*TASK GOAL:* Starting at the line with "(** *** Lookup by key *)" and going on through the line with "(** *** The outward shape *)", reproduce each line in the records below exactly and nothing more.

*DATA FOR THIS EXERCISE:*

┄┄┄┄┄┄┄┄┄┄┄┄┄┄┄┄┄┄┄┄

(** C8. When [minEmployees] and [maxEmployees] are both supplied (as
    non-empty strings, which is what the handler takes for supplied) and
    the first exceeds the second as numbers, the handler ends with
    [BadRequestError] and has made no call to [Company.findAll].  The
    finder itself checks nothing about the bounds: with a minimum above the
    maximum it returns normally, with no row. *)
Theorem min_above_max_rejected
    (Number : string -> number) (companies : Type)
    (findAll : option string -> option number -> option number -> result companies)
    (q : query) (smin smax : string) :
  minEmployees q = Some smin ->
  maxEmployees q = Some smax ->
  truthy (VStr smin) = true ->
  truthy (VStr smax) = true ->
  gt (Number smin) (Number smax) = true ->
  getCompanies Number companies findAll q
  = ([], Next (BadRequestError "minEmployees must be less than maxEmployees")) /\
  forall (name : option string) (lo hi : Z) (t : Model.table),
    hi < lo ->
    Company.findAll name (Some lo) (Some hi) t = [].
Proof.
  intros Hmin Hmax Tmin Tmax Hgt. split.
  - unfold getCompanies, tryBlock. rewrite Hmin, Hmax.
    rewrite !toBound_nonempty by assumption. cbn [minAboveMax]. by rewrite Hgt.
  - intros name lo hi t Hlt. unfold Company.findAll, Model.select.
    induction t as [|r t IH]; [reflexivity|]. simpl. rewrite IH.
    replace (Model.whereClause _ r) with false; [reflexivity|].
    symmetry. unfold Model.whereClause, Company.predicates.
    rewrite forallb_app. apply andb_false_intro2. simpl.
    destruct (r !! "num_employees") as [[| | |n| |]|]; try reflexivity.
    destruct (Z.leb_spec lo n), (Z.leb_spec n hi); try reflexivity. lia.
Qed.

Lemma min_above_max_rejected_witness :
  getCompanies NumberOfDigits (list string) (fun _ _ _ => inr ["c1"])
    (Query None (Some "10") (Some "5"))
  = ([], Next (BadRequestError "minEmployees must be less than maxEmployees")) /\
  forall (name : option string) (lo hi : Z) (t : Model.table),
    hi < lo ->
    Company.findAll name (Some lo) (Some hi) t = [].
Proof.
  apply (min_above_max_rejected NumberOfDigits (list string) (fun _ _ _ => inr ["c1"])
           (Query None (Some "10") (Some "5")) "10" "5"); reflexivity.
Defined.

(** C10. When [minEmployees] or [maxEmployees] is a non-empty string that
    [Number] turns into [NaN], the comparison of the bounds is false (every
    comparison with [NaN] is), the handler does not reject the request, and
    [Company.findAll] is called, once, with the [NaN] bound. *)
Theorem nan_bound_reaches_finder
    (Number : string -> number) (companies : Type)
    (findAll : option string -> option number -> option number -> result companies)
    (q : query) (s : string) :
  minEmployees q = Some s \/ maxEmployees q = Some s ->
  truthy (VStr s) = true ->
  Number s = NaN ->
  (forall x, gt NaN x = false /\ gt x NaN = false) /\
  minAboveMax (toBound Number (minEmployees q)) (toBound Number (maxEmployees q)) = false /\
  exists call,
    getCompanies Number companies findAll q
    = ([call],
       match findAll (argName call) (argMin call) (argMax call) with
       | inr companies => Json companies
       | inl err => Next err
       end) /\
    argName call = name q /\
    argMin call = toBound Number (minEmployees q) /\
    argMax call = toBound Number (maxEmployees q) /\
    (minEmployees q = Some s -> argMin call = Some NaN) /\
    (maxEmployees q = Some s -> argMax call = Some NaN).
Proof.
  intros Hs Ts Hnan.
  assert (Hb : toBound Number (Some s) = Some NaN)
    by (rewrite toBound_nonempty by assumption; by rewrite Hnan).
  assert (Hcmp : minAboveMax (toBound Number (minEmployees q))
                   (toBound Number (maxEmployees q)) = false).
  { apply minAboveMax_NaN. destruct Hs as [-> | ->]; auto. }
  split; [intros x; split; [apply gt_NaN_l | apply gt_NaN_r]|].
  split; [exact Hcmp|].
  exists (FindAllCall (name q) (toBound Number (minEmployees q))
            (toBound Number (maxEmployees q))).
  unfold getCompanies, tryBlock. rewrite Hcmp.
  cbn [bind ret awaitFindAll fst snd app argName argMin argMax].
  split; [by destruct (findAll _ _ _)|].
  repeat split; try reflexivity.
  - by intros ->.
  - by intros ->.
Qed.

Lemma nan_bound_reaches_finder_witness :
  (forall x, gt NaN x = false /\ gt x NaN = false) /\
  minAboveMax (toBound NumberOfDigits (Some "lots")) (toBound NumberOfDigits (Some "5"))
  = false /\
  exists call,
    getCompanies NumberOfDigits (list string) (fun _ _ _ => inr ["c1"])
      (Query None (Some "lots") (Some "5"))
    = ([call],
       match (fun _ _ _ => inr ["c1"]) (argName call) (argMin call) (argMax call)
             return response (list string) with
       | inr companies => Json companies
       | inl err => Next err
       end) /\
    argName call = None /\
    argMin call = toBound NumberOfDigits (Some "lots") /\
    argMax call = toBound NumberOfDigits (Some "5") /\
    (Some "lots" = Some "lots" -> argMin call = Some NaN) /\
    (Some "5" = Some "lots" -> argMax call = Some NaN).
Proof.
  apply (nan_bound_reaches_finder NumberOfDigits (list string) (fun _ _ _ => inr ["c1"])
           (Query None (Some "lots") (Some "5")) "lots");
    [left; reflexivity | reflexivity | reflexivity].
Defined.

End CompaniesRouteFacts.

(* ===================================================================== *)
(** * Properties of the key-checked operations *)
(* ===================================================================== *)

Module EntityFacts.
Import Js Model.

Section Facts.

Variable keyCol : string.
Variable label : string.
Variable jsToSql : gmap string value.
Variable immutable : list string.
Variable notNull : list string.
Variable returning : list (string * string).

(** *** Assignments on a row *)




(** *** Lookup by key *)

Lemma lookupKey_absent (key : value) (t : table) :
  Forall (fun r => r !! keyCol <> Some key) t -> lookupKey keyCol key t = None.
Proof.
  unfold lookupKey. induction 1 as [|r t Hr _ IH]; [reflexivity|].
  simpl. unfold hasKey at 1. by rewrite bool_decide_eq_false_2.
Qed.

Lemma lookupKey_Some (key : value) (t : table) (r : row) :
  lookupKey keyCol key t = Some r -> r ∈ t /\ r !! keyCol = Some key.
Proof.
  intros H. apply find_some in H as [Hin Hkey]. split.
  - by apply list_elem_of_In.
  - unfold hasKey in Hkey. by apply bool_decide_eq_true in Hkey.
Qed.

(** *** The storage engine's UPDATE *)





(** *** The assignments of a payload *)






(** *** The outward shape *)





(** ** The claims on the key-checked operations *)



(** C5. When no stored row has the key, [get], [update] and [remove] each
    fail with NotFound, leave the table as it was, and have issued nothing
    but the lookup: no update and no deletion was sent. *)
Theorem missing_key_not_found (key : value) (data : object) (t : table) :
  Forall (fun r => r !! keyCol <> Some key) t ->
  (returned (get keyCol label returning key t)
   = inl (NotFoundError ("No " +:+ label +:+ ": " +:+ toString key)) /\
   stored (get keyCol label returning key t) = t /\
   Forall (fun s => isMutation s = false) (issued (get keyCol label returning key t))) /\
  (returned (update keyCol label jsToSql immutable notNull returning key data t)
   = inl (NotFoundError ("No " +:+ label +:+ ": " +:+ toString key)) /\
   stored (update keyCol label jsToSql immutable notNull returning key data t) = t /\
   Forall (fun s => isMutation s = false)
     (issued (update keyCol label jsToSql immutable notNull returning key data t))) /\
  (returned (remove keyCol label key t)
   = inl (NotFoundError ("No " +:+ label +:+ ": " +:+ toString key)) /\
   stored (remove keyCol label key t) = t /\
   Forall (fun s => isMutation s = false) (issued (remove keyCol label key t))).
Proof.
  intros Habsent. apply lookupKey_absent in Habsent.
  unfold get, update, remove. rewrite Habsent. cbn [returned stored issued].
  repeat split; by repeat constructor.
Qed.

End Facts.

(** The tests of [models/job.test.js] on [get], [update] and [remove]. *)
Example test_get_works :
  returned (Job.get (VNum 1) Job.testJobs)
  = inr (Job.jobJson 1 "j1" (VNum 100000) (VStr "0.1") "c1").
Proof. vm_compute. reflexivity. Qed.

Example test_update_works :
  returned (Job.update (VNum 1)
              [("title", VStr "new"); ("salary", VNum 100000); ("equity", VStr "0.5")]
              Job.testJobs)
  = inr (Job.jobJson 1 "new" (VNum 100000) (VStr "0.5") "c1").
Proof. vm_compute. reflexivity. Qed.

Example test_update_stored :
  lookupKey "id" (VNum 1)
    (stored (Job.update (VNum 1)
               [("title", VStr "new"); ("salary", VNum 100000); ("equity", VStr "0.5")]
               Job.testJobs))
  = Some (Job.job 1 "new" (VNum 100000) (VStr "0.5") "c1").
Proof. vm_compute. reflexivity. Qed.

Example test_update_null_fields :
  returned (Job.update (VNum 1)
              [("title", VStr "new"); ("salary", VNull); ("equity", VNull)]
              Job.testJobs)
  = inr (Job.jobJson 1 "new" VNull VNull "c1").
Proof. vm_compute. reflexivity. Qed.

Example test_update_no_data :
  returned (Job.update (VNum 1) [] Job.testJobs) = inl (BadRequestError "No data").
Proof. vm_compute. reflexivity. Qed.

Example test_update_company_handle :
  returned (Job.update (VNum 1) [("companyHandle", VStr "c2")] Job.testJobs)
  = inl (BadRequestError "Immutable field").
Proof. vm_compute. reflexivity. Qed.

Example test_remove_works :
  lookupKey "id" (VNum 1) (stored (Job.remove (VNum 1) Job.testJobs)) = None.
Proof. vm_compute. reflexivity. Qed.


Lemma missing_key_not_found_witness :
  (returned (Job.get (VNum 0) Job.testJobs) = inl (NotFoundError "No job: 0") /\
   stored (Job.get (VNum 0) Job.testJobs) = Job.testJobs /\
   Forall (fun s => isMutation s = false) (issued (Job.get (VNum 0) Job.testJobs))) /\
  (returned (Job.update (VNum 0) [("title", VStr "new")] Job.testJobs)
   = inl (NotFoundError "No job: 0") /\
   stored (Job.update (VNum 0) [("title", VStr "new")] Job.testJobs) = Job.testJobs /\
   Forall (fun s => isMutation s = false)
     (issued (Job.update (VNum 0) [("title", VStr "new")] Job.testJobs))) /\
  (returned (Job.remove (VNum 0) Job.testJobs) = inl (NotFoundError "No job: 0") /\
   stored (Job.remove (VNum 0) Job.testJobs) = Job.testJobs /\
   Forall (fun s => isMutation s = false) (issued (Job.remove (VNum 0) Job.testJobs))).
Proof.
  apply (missing_key_not_found "id" "job" Job.jsToSql Job.immutable Job.notNull
           Job.returning (VNum 0) [("title", VStr "new")] Job.testJobs).
  apply (bool_decide_unpack _). vm_compute. exact I.
Defined.

End EntityFacts.

(* ===================================================================== *)
(** * Properties of the filtered finder *)
(* ===================================================================== *)

Module FinderFacts.
Import Js Model.

(** *** Matching *)

Lemma append_cons (c : ascii) (s rest : string) :
  String c s +:+ rest = String c (s +:+ rest).
Proof. reflexivity. Qed.

Lemma append_nil (rest : string) : "" +:+ rest = rest.
Proof. reflexivity. Qed.

Lemma prefix_app (needle hay : string) :
  String.prefix needle hay = true <-> exists rest, hay = needle +:+ rest.
Proof.
  revert needle. induction hay as [|d hay IH]; intros [|c needle]; simpl.
  - split; [intros _; by exists "" | reflexivity].
  - split; [discriminate | intros [rest [=]]].
  - split; [intros _; by exists (String d hay) | reflexivity].
  - setoid_rewrite append_cons.
    destruct (Ascii.ascii_dec c d) as [->|Hne].
    + rewrite IH. split; intros [rest Hrest]; exists rest; congruence.
    + split; [discriminate | intros [rest Hrest]; congruence].
Qed.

┄┄┄┄┄┄┄┄┄┄┄┄┄┄┄┄┄┄┄┄

*EXERCISE RESULT:*
(** *** Lookup by key *)

Lemma lookupKey_absent (key : value) (t : table) :
  Forall (fun r => r !! keyCol <> Some key) t -> lookupKey keyCol key t = None.
Proof.
  unfold lookupKey. induction 1 as [|r t Hr _ IH]; [reflexivity|].
  simpl. unfold hasKey at 1. by rewrite bool_decide_eq_false_2.
Qed.

Lemma lookupKey_Some (key : value) (t : table) (r : row) :
  lookupKey keyCol key t = Some r -> r ∈ t /\ r !! keyCol = Some key.
Proof.
  intros H. apply find_some in H as [Hin Hkey]. split.
  - by apply list_elem_of_In.
  - unfold hasKey in Hkey. by apply bool_decide_eq_true in Hkey.
Qed.

(** *** The storage engine's UPDATE *)





(** *** The assignments of a payload *)






(** *** The outward shape *)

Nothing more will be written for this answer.